Reports have emerged that a deal may soon be struck over the Northern Ireland Protocol after a meeting was held on Friday between UK Prime Minister Rishi Sunak and leaders from Northern Ireland's (NI's) Democratic Unionist Party (DUP) and Sinn Féin in Belfast.
Speaking to reporters following the meeting, DUP leader Sir Jeffrey Donaldson indicated that the party will not compromise on its Brexit red lines. "Progress has been made across a range of issues," Donaldson said while affirming that further work is required.

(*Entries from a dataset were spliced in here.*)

Lemma write_index_frame_spec c :
  space_ok c (cs_pending_free c) → Forall (λ x : Hash * IndexEntry, is_bytes x.1) (cs_index c) →
  ∃ r c', write_index_frame hash_of c = Ret (r, c') ∧
  match r with
  | Ok (x, new_free) => frame_written c (cs_pending_free c) x.1 x.2 new_free c'
  | Err _ => space_ok c' (cs_pending_free c) ∧ put_frame c c' ∧ cs_index c' = cs_index c ∧ (cs_io_error c' = cs_io_error c ∧ cs_condemned c' = cs_condemned c) ∧
             ∀ prot, shielded prot c → shielded prot c'
  end.
Proof using HashLaws0.
  intros V Hib. rewrite write_index_frame_alloc. cbv zeta. set (pending := cs_pending_free c) in *. set (need := CHUNK_HEADER + _).
  assert (0 < need) as Hneed by (unfold need, index_payload_len, CHUNK_HEADER; lia).
  destruct (chunk_alloc need c) as [[off|] c1] eqn:Ea.
  2: { assert (c1 = c) as -> by (unfold chunk_alloc in Ea; destruct (first_fit _ _); [done|]; destruct (_ <=? _); congruence).
       eexists _, _. split; [reflexivity|]. cbv beta. split_and!; try done. }
  destruct (chunk_alloc_spec c pending need off c1 V Hneed Ea) as ((f & t & ->) & Hs & Ht & Ap & Wi & Hsh). cbn [with_tail with_free cs_free cs_tail] in Hs, Ht, Ap, Wi.
  set (c1 := with_tail t (with_free f c)) in *. apply Forall_cons in Wi as [Wo Wi]. destruct Ap as [Ap1 Ap2].
  change (cs_index c1) with (cs_index c). change (merged_free c1) with (merge_of (f ++ pending)). change (cs_chunk_off c1) with (cs_chunk_off c). change (cs_birth_gen c1) with (cs_birth_gen c).
  assert (apart (f ++ pending) ∧ Forall (within t) (f ++ pending)) as [Ap3 Wi3] by (unfold extents in *; apply Forall_app in Wi as [_ ?]; by apply apart_sub in Ap2).
  destruct (merge_spec t (f ++ pending) Ap3 Wi3) as (Ms & Ma & Mw & Ml & Mo). set (new_free := merge_of (f ++ pending)) in *.
  assert (length f ≤ length (cs_free c) + 1)%nat as Hlf.
  { unfold chunk_alloc in Ea. destruct (first_fit need (cs_free c)) as [x|] eqn:Ef.
    - pose proof (f_equal (λ x, cs_free x.2) Ea) as E. cbn in E. rewrite <-E. unfold carve_extent. apply first_fit_Some in Ef as [Hx _]. destruct x as [o n].
      pose proof (Permutation_length (bt_remove_perm _ _ _ (sp_free _ _ V) Hx)) as Hl. cbn [length fst] in *. destruct (_ <? _); [|lia].
      assert (∀ m : btree Z Z, (length (bt_insert (o + need)%Z (n - need)%Z m) ≤ S (length m))%nat) as Hil. { intros m. induction m as [|[a b] m IH]; cbn; [lia|]. destruct (Z.compare _ _); cbn; lia. }
      cbn [snd]. specialize (Hil (bt_remove o (cs_free c))). lia.
    - destruct (_ <=? _); [|done]. pose proof (f_equal (λ x, cs_free x.2) Ea) as E. cbn in E. rewrite <-E. lia. }
  rewrite length_app in Ml. set (n_entries := Z.of_nat (length (cs_index c))) in *. set (body := index_payload_len n_entries (Z.of_nat (length new_free))).
  assert (body ≤ need - CHUNK_HEADER) as Hbody by (unfold body, need, index_payload_len, pending in *; lia). destruct (Z.ltb_spec (need - CHUNK_HEADER) body) as [|_]; [lia|].
  set (pad := Z.to_nat _). set (payload := encode_index (cs_index c) new_free pad).
  assert (t < 2 ^ 32) as Ht32. { pose proof (dk_small _ (sp_dev _ _ V)). pose proof (sp_off _ _ V). unfold region_len in *. cbn in *. unfold WAL_OFF in *. lia. }
  unfold within in Wo. cbn [fst snd] in Wo. assert (∀ z, 0 ≤ z < 2 ^ 32 → fits_in 8 z) as F8 by (intros z; unfold fits_in; change (256 ^ Z.of_nat 8) with (2 ^ 64); lia).
  assert (index_valid (cs_index c) new_free pad) as Vi.
  { split; [apply V|done| | |].
    - intros h e Hin. destruct (sp_entry _ _ V h e Hin) as [H1 [H2 H3]]. split_and!; [done| | |done].
      + pose proof (sp_within _ _ V) as W. apply Forall_app in W as [W _]. rewrite Forall_forall in W. specialize (W _ (frame_slot _ _ _ Hin)). unfold within, frame_of in W. cbn in W. apply F8. unfold CHUNK_HEADER in W. pose proof (sp_tail _ _ V). cbn in *. lia.
      + unfold fits_in. change (256 ^ Z.of_nat 4) with (2 ^ 32). lia.
    - intros o l Hin. rewrite Forall_forall in Mw. specialize (Mw _ Hin). unfold within in Mw. cbn in Mw. split; apply F8; lia.
    - split_and!; [apply F8|apply F8|]; unfold n_entries, body, need, index_payload_len, pad, CHUNK_HEADER, fits_in in *; cbn in *; lia. }
  pose proof (encode_index_length _ _ _ Vi) as Hpl. fold n_entries body payload in Hpl.
  assert (len_z payload = need - CHUNK_HEADER) as Elp by (unfold len_z; rewrite Hpl; unfold pad; lia).
  pose proof (index_bytes (cs_index c) new_free pad Hib) as Hpb. fold payload in Hpb.
  pose proof (frame_length payload (cs_birth_gen c) (hash_of payload) ltac:(apply hash_length)) as Hfl.
  pose proof (frame_bytes payload (cs_birth_gen c) (hash_of payload) Hpb ltac:(apply hash_bytes)) as Hfb. set (frame := encode_chunk_frame payload _ _) in *.
  assert (len_z frame = need) as Efn by lia.
  assert (space_ok c1 pending) as V1. { destruct V; split; cbn; try done. unfold region_len in *. cbn in *. lia. }
  destruct (crash_write (cs_chunk_off c + off) frame (cs_dev c1)) as [r d'] eqn:Ew. rewrite <-Efn in Ap1.
  destruct (extent_write c1 pending off frame r d' V1) as (V2 & Ed & Sh2 & Hsame & Hr); [done|lia|by apply Forall_app in Ap1 as [? _]|done|].
  assert (put_frame c (with_dev d' c1)) as F2 by (split; [done|done|done|done|exact Ed|exact (proj1 Ht)]).
  assert (∀ prot, shielded prot c → shielded prot (with_dev d' c1)) as S2.
  { intros prot S. destruct (Hsh prot S) as [S1 S1']. apply Sh2; [done|]. intros p Hp. rewrite Efn. by apply S1'. }
  destruct r; (eexists _, _; split; [reflexivity|]); cbv beta iota; [|split_and!; done]. cbn [fst snd]. rewrite Efn in Ap1, Hr.
  split; try done.
  - intros prot S. split; [by apply S2|]. apply Hsh, S.
  - exists pad. cbv zeta. fold payload. split_and!; [done|lia|lia|done|exact Hr].
Qed.
End store.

The unity of the Conservative Party is at stake in the quality of the deal Sunak puts forward to the Commons. It would greatly benefit the Prime Minister to find a quick and easy solution to immediate problems to foster closer ties with the EU, but any settlement that fails to solve all of the issues in this complex predicament will doom the Tories to decades of irresolvable friction within their ranks and endless conflict between the UK and the rest of Europe. No deal is better than a bad one.
Although agreement on a new NI Protocol may seem like a leap forward in the Brexit process, even the best version of the deal will not change the fact that generations of Conservative party leaders have driven the UK's relationship with the EU into a dead-end. Johnson took electoral advantage of the situation, but merely fixing the NI Protocol will go almost nowhere to restoring trust between any British government and the EU bloc. The problems facing Sunak are greater than any single deal with the DUP.